START SOURCE MATERIAL
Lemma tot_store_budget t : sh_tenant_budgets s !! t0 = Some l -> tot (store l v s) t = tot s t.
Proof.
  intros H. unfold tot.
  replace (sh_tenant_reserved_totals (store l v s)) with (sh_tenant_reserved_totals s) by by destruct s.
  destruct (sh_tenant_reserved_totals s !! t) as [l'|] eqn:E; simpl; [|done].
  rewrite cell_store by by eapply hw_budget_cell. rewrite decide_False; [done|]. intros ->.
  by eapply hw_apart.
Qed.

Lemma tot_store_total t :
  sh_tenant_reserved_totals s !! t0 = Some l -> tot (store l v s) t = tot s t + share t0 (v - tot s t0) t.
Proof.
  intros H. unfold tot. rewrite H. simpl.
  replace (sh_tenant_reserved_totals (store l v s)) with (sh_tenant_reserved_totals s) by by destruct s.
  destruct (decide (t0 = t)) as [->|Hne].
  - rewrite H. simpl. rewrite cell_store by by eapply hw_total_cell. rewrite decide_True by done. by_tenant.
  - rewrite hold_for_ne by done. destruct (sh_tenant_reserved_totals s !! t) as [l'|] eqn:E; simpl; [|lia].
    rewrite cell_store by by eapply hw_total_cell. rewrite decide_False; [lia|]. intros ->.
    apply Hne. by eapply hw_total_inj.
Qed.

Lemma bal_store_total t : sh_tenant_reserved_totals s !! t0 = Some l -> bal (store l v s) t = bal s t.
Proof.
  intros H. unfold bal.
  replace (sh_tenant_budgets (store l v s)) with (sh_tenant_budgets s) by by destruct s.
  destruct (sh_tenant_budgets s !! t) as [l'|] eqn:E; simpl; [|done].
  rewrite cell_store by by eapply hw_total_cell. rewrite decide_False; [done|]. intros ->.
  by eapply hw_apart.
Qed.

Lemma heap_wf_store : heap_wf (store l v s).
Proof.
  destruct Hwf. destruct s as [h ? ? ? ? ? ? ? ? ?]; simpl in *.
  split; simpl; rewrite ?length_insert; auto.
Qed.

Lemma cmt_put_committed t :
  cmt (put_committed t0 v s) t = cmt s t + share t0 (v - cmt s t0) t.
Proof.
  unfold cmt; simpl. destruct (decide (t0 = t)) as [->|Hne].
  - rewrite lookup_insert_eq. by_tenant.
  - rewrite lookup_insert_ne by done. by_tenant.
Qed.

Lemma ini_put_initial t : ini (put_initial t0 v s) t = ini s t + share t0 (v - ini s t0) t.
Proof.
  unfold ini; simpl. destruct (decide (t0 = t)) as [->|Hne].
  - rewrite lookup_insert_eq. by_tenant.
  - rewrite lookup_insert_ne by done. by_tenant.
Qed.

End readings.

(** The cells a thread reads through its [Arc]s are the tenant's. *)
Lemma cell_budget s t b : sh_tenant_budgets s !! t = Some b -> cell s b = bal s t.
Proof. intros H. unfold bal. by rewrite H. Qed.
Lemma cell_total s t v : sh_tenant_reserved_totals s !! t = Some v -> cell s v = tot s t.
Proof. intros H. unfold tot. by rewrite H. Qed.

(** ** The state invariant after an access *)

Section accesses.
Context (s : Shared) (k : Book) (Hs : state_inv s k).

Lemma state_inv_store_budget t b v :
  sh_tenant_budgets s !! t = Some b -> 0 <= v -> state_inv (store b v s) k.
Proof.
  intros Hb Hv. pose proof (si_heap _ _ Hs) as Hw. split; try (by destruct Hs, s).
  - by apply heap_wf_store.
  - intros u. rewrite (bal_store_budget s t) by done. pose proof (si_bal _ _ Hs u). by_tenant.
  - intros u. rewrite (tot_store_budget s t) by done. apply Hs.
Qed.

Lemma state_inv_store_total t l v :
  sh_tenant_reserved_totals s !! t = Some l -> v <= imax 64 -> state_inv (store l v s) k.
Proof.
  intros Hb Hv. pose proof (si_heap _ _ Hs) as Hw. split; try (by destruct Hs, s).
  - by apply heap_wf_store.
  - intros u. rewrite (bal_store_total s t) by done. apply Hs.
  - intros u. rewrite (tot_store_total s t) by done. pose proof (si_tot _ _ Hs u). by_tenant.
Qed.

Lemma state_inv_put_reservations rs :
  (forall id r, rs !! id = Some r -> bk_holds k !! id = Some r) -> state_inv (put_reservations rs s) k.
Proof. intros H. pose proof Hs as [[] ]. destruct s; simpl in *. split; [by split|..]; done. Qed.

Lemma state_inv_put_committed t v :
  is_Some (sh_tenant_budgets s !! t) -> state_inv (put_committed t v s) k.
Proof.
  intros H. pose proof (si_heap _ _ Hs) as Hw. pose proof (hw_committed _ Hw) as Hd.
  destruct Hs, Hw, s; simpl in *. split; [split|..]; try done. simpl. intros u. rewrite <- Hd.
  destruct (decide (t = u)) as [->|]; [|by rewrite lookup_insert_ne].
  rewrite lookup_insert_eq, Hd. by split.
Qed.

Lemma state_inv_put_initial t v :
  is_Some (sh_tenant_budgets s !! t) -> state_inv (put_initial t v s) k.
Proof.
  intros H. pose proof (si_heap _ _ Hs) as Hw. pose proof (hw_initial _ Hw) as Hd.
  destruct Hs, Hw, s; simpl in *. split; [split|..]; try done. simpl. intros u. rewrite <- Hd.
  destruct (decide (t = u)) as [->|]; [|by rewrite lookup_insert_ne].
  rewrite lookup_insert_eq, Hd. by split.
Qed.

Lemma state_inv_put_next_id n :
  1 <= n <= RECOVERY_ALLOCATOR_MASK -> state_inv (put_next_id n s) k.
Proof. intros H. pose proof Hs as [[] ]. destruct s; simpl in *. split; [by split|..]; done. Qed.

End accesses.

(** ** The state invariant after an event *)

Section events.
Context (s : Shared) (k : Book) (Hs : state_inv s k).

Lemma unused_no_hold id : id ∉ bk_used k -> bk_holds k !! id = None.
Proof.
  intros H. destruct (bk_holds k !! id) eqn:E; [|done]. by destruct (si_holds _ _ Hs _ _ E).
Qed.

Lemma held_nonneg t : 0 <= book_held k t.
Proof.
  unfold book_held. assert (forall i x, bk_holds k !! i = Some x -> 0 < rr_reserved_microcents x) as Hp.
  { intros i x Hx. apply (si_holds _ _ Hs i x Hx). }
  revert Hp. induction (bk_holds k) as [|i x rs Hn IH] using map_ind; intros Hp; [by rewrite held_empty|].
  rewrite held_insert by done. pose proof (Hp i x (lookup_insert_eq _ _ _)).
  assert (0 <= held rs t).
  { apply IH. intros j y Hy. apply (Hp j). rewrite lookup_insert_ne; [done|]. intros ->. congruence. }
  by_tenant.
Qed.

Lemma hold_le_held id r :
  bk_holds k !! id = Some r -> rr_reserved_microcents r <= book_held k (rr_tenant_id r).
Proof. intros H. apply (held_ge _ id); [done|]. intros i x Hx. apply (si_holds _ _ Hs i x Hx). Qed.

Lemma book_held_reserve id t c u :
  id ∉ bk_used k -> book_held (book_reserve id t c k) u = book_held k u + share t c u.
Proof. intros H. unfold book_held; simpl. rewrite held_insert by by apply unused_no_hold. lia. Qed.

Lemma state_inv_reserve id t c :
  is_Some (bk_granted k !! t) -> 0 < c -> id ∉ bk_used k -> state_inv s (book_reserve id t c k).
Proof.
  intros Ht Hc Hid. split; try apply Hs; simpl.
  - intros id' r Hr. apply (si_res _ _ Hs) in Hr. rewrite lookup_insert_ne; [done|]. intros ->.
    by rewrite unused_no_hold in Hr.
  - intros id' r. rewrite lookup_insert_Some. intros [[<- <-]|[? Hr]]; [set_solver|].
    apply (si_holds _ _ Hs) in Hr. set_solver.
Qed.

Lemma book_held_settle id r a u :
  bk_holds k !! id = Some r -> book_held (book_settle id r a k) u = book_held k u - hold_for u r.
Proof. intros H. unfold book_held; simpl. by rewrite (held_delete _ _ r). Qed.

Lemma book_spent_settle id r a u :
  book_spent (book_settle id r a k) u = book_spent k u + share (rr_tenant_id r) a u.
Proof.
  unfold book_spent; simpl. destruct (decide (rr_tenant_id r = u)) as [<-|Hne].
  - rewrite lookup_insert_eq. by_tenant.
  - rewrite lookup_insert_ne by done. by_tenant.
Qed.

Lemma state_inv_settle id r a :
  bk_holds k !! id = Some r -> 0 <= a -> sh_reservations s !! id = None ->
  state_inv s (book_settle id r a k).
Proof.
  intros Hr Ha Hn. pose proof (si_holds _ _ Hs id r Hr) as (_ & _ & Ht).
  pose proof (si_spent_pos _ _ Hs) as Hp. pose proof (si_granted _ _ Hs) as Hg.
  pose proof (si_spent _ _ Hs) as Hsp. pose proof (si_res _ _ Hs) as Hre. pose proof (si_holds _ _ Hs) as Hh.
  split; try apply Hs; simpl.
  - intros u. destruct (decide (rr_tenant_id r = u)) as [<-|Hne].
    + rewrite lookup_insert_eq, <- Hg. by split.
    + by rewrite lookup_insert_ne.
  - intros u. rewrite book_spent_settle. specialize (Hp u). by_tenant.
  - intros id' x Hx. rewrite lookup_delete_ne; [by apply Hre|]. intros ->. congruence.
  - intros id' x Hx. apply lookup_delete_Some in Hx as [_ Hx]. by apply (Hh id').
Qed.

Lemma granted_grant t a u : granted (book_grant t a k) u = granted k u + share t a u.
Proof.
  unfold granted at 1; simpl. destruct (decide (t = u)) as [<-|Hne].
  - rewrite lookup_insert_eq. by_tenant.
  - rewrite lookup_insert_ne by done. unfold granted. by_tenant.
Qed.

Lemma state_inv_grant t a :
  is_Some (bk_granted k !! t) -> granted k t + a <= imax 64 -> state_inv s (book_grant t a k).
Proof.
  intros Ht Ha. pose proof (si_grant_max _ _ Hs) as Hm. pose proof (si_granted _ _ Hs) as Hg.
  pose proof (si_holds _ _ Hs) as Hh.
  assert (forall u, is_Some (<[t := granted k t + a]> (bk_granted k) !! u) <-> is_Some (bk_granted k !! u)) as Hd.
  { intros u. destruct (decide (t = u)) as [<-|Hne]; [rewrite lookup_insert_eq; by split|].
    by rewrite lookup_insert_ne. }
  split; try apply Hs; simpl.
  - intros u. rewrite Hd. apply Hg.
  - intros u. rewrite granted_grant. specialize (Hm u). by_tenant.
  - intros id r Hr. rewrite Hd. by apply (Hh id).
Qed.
END SOURCE MATERIAL
START SOURCE MATERIAL
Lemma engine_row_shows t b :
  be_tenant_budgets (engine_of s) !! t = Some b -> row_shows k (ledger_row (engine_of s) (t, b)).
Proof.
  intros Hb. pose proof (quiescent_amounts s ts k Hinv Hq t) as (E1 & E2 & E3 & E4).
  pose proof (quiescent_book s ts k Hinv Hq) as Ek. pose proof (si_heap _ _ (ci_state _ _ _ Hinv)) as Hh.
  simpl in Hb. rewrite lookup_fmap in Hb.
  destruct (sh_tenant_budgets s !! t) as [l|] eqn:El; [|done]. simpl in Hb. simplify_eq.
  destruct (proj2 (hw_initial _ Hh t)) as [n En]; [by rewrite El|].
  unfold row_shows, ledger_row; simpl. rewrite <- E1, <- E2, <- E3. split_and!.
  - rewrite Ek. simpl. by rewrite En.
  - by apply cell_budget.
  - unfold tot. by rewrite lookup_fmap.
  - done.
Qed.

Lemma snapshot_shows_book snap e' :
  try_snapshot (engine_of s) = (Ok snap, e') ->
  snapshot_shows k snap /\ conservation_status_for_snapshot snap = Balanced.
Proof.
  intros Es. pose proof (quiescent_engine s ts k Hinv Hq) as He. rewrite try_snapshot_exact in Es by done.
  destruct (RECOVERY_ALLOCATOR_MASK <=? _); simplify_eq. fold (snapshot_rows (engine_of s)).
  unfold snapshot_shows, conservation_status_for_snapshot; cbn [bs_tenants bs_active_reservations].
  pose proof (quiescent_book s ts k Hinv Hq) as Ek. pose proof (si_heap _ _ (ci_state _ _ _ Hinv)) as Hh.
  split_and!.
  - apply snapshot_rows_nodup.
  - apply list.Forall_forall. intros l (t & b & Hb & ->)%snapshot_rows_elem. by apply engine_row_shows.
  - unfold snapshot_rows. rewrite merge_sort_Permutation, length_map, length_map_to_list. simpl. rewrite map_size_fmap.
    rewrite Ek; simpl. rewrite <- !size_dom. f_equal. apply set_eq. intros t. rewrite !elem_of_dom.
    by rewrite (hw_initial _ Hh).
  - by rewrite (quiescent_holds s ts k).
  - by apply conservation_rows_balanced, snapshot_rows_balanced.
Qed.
END SOURCE MATERIAL
START SOURCE MATERIAL
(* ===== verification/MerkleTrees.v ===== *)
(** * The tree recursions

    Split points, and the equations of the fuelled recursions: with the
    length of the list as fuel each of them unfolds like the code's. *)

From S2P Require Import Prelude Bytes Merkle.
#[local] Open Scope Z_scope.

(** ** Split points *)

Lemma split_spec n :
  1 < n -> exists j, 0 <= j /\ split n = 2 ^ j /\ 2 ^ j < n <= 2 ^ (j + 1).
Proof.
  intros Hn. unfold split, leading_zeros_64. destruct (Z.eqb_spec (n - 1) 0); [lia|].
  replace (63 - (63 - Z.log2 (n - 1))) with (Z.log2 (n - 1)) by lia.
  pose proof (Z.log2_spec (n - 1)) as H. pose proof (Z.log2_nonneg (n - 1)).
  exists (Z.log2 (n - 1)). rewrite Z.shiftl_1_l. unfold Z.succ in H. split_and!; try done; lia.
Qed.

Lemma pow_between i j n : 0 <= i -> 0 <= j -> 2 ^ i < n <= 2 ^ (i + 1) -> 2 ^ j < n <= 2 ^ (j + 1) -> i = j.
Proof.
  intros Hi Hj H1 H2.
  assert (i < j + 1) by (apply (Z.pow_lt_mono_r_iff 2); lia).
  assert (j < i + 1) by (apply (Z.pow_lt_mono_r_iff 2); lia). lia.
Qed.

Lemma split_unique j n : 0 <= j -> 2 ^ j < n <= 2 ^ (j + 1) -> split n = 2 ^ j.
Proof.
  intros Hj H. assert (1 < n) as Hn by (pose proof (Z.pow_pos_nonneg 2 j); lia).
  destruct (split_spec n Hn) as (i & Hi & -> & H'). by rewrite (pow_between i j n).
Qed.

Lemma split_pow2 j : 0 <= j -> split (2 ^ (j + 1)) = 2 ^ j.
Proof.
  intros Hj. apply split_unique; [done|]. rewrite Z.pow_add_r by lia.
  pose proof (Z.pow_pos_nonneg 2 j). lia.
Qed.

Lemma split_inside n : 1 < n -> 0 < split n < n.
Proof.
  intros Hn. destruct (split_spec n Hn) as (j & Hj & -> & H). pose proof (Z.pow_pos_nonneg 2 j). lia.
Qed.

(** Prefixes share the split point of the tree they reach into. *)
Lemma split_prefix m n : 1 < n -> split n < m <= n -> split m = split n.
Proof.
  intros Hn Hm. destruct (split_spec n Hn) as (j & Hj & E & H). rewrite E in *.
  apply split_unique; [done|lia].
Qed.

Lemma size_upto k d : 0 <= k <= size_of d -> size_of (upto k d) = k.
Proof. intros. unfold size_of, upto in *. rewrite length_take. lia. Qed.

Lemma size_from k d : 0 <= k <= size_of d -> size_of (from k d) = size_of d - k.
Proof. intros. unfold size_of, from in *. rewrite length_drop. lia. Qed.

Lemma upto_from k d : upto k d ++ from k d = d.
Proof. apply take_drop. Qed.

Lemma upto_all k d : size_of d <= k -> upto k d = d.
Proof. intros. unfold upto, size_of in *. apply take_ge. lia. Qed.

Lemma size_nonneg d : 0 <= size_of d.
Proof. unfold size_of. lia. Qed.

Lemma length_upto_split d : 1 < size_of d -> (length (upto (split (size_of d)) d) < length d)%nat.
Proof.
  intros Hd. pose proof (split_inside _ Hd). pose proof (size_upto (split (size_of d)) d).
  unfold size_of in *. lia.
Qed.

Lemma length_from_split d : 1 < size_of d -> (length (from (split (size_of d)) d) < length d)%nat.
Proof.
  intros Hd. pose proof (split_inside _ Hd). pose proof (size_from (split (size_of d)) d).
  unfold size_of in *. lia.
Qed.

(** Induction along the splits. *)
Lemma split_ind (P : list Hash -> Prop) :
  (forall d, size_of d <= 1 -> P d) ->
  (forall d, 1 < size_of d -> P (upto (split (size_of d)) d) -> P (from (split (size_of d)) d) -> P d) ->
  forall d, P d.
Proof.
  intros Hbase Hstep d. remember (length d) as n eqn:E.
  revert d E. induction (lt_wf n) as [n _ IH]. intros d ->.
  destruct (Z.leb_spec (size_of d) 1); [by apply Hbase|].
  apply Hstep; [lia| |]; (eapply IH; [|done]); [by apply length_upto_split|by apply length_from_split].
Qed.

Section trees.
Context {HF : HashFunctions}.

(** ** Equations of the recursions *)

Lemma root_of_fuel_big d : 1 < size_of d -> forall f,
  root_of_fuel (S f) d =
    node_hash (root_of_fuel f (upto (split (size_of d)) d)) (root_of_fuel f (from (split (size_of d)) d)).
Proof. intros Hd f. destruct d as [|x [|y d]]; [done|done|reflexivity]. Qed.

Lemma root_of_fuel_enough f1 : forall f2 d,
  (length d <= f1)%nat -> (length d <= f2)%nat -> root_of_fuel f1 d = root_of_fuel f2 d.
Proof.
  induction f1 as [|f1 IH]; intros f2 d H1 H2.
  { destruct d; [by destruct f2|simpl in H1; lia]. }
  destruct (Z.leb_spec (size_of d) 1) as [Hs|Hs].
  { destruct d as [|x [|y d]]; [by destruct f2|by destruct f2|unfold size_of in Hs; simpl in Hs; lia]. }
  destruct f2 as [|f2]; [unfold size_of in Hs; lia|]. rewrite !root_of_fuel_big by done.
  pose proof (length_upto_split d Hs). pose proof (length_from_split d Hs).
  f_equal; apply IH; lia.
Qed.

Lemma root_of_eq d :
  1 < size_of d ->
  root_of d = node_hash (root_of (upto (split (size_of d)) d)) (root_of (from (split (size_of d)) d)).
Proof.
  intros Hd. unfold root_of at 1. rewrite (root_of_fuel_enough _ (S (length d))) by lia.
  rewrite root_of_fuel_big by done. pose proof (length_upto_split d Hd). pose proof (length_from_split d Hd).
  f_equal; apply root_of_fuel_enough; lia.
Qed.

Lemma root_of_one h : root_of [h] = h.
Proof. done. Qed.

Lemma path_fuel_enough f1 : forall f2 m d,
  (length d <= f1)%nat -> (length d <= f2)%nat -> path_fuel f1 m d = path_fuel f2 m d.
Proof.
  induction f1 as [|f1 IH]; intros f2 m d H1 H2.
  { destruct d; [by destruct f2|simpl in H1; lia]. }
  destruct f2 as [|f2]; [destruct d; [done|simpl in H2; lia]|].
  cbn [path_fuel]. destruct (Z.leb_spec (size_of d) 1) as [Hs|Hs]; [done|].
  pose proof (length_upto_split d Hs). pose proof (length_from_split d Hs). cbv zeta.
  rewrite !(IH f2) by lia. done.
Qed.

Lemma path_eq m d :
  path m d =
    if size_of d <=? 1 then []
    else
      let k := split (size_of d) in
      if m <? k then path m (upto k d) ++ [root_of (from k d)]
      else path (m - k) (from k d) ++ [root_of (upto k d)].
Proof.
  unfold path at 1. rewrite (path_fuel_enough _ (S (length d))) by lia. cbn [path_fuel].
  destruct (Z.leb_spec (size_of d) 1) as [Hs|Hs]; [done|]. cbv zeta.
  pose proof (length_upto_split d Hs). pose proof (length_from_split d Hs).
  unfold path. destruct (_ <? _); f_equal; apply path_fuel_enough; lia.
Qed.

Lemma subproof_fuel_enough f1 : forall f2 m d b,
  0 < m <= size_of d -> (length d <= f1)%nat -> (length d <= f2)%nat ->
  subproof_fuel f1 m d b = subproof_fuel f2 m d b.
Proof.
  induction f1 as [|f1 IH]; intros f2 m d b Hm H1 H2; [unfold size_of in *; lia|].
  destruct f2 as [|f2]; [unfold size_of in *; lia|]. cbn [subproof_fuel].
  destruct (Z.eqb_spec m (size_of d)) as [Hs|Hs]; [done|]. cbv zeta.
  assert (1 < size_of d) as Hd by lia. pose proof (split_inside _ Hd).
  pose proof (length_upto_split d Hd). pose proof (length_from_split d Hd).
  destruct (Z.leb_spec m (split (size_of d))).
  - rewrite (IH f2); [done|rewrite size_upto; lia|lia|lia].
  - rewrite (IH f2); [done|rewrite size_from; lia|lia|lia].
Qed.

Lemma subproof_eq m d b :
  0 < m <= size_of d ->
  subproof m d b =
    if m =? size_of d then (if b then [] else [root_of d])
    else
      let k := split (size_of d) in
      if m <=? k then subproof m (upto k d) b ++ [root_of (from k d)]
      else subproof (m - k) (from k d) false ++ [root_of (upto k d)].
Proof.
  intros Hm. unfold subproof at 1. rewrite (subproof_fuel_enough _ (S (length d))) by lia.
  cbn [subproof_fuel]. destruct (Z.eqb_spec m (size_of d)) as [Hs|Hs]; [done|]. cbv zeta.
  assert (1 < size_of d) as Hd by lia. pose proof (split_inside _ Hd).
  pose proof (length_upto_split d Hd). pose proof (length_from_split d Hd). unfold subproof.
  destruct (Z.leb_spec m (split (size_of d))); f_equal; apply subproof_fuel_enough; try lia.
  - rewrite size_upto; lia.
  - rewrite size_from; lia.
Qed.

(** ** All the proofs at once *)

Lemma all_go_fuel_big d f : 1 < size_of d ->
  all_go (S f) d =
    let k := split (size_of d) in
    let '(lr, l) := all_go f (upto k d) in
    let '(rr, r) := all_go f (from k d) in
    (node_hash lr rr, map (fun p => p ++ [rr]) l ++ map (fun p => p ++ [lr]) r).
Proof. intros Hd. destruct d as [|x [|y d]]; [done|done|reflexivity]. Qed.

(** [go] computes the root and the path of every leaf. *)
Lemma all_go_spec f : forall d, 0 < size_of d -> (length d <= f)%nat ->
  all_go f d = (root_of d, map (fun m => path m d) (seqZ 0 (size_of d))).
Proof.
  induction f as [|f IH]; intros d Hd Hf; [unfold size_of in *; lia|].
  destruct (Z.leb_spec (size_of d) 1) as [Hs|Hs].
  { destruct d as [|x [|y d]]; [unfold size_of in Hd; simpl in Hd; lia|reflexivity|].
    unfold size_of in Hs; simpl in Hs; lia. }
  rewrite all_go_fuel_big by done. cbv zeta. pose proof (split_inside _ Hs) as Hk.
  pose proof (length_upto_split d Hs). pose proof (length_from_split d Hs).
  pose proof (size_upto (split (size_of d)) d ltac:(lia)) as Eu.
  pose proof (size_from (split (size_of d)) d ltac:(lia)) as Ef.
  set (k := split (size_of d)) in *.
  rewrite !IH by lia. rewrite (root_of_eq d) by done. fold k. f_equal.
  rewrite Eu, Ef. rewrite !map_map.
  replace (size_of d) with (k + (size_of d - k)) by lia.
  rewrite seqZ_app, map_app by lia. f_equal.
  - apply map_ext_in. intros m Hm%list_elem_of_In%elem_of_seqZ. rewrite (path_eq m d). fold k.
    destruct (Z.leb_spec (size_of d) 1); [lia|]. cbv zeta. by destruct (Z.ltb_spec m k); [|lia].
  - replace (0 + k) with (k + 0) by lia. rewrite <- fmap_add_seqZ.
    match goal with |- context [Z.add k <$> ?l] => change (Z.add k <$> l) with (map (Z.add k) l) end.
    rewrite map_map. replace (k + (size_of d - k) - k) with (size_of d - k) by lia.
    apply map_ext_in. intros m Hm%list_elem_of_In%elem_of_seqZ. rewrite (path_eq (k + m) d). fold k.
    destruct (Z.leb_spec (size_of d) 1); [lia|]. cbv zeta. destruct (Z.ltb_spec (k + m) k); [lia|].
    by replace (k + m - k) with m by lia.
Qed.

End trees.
END SOURCE MATERIAL
- _AIM OF THE TASK_: In the data above, retype exactly and only the lines between the one holding "Lemma tot_store_budget t" and the one holding "destruct (sh_tenant_budgets s !! t) as [l'|]", inclusive.

- _EXPECTED ANSWER_:
Lemma tot_store_budget t : sh_tenant_budgets s !! t0 = Some l -> tot (store l v s) t = tot s t.
Proof.
  intros H. unfold tot.
  replace (sh_tenant_reserved_totals (store l v s)) with (sh_tenant_reserved_totals s) by by destruct s.
  destruct (sh_tenant_reserved_totals s !! t) as [l'|] eqn:E; simpl; [|done].
  rewrite cell_store by by eapply hw_budget_cell. rewrite decide_False; [done|]. intros ->.
  by eapply hw_apart.
Qed.

Lemma tot_store_total t :
  sh_tenant_reserved_totals s !! t0 = Some l -> tot (store l v s) t = tot s t + share t0 (v - tot s t0) t.
Proof.
  intros H. unfold tot. rewrite H. simpl.
  replace (sh_tenant_reserved_totals (store l v s)) with (sh_tenant_reserved_totals s) by by destruct s.
  destruct (decide (t0 = t)) as [->|Hne].
  - rewrite H. simpl. rewrite cell_store by by eapply hw_total_cell. rewrite decide_True by done. by_tenant.
  - rewrite hold_for_ne by done. destruct (sh_tenant_reserved_totals s !! t) as [l'|] eqn:E; simpl; [|lia].
    rewrite cell_store by by eapply hw_total_cell. rewrite decide_False; [lia|]. intros ->.
    apply Hne. by eapply hw_total_inj.
Qed.

Lemma bal_store_total t : sh_tenant_reserved_totals s !! t0 = Some l -> bal (store l v s) t = bal s t.
Proof.
  intros H. unfold bal.
  replace (sh_tenant_budgets (store l v s)) with (sh_tenant_budgets s) by by destruct s.
  destruct (sh_tenant_budgets s !! t) as [l'|] eqn:E; simpl; [|done].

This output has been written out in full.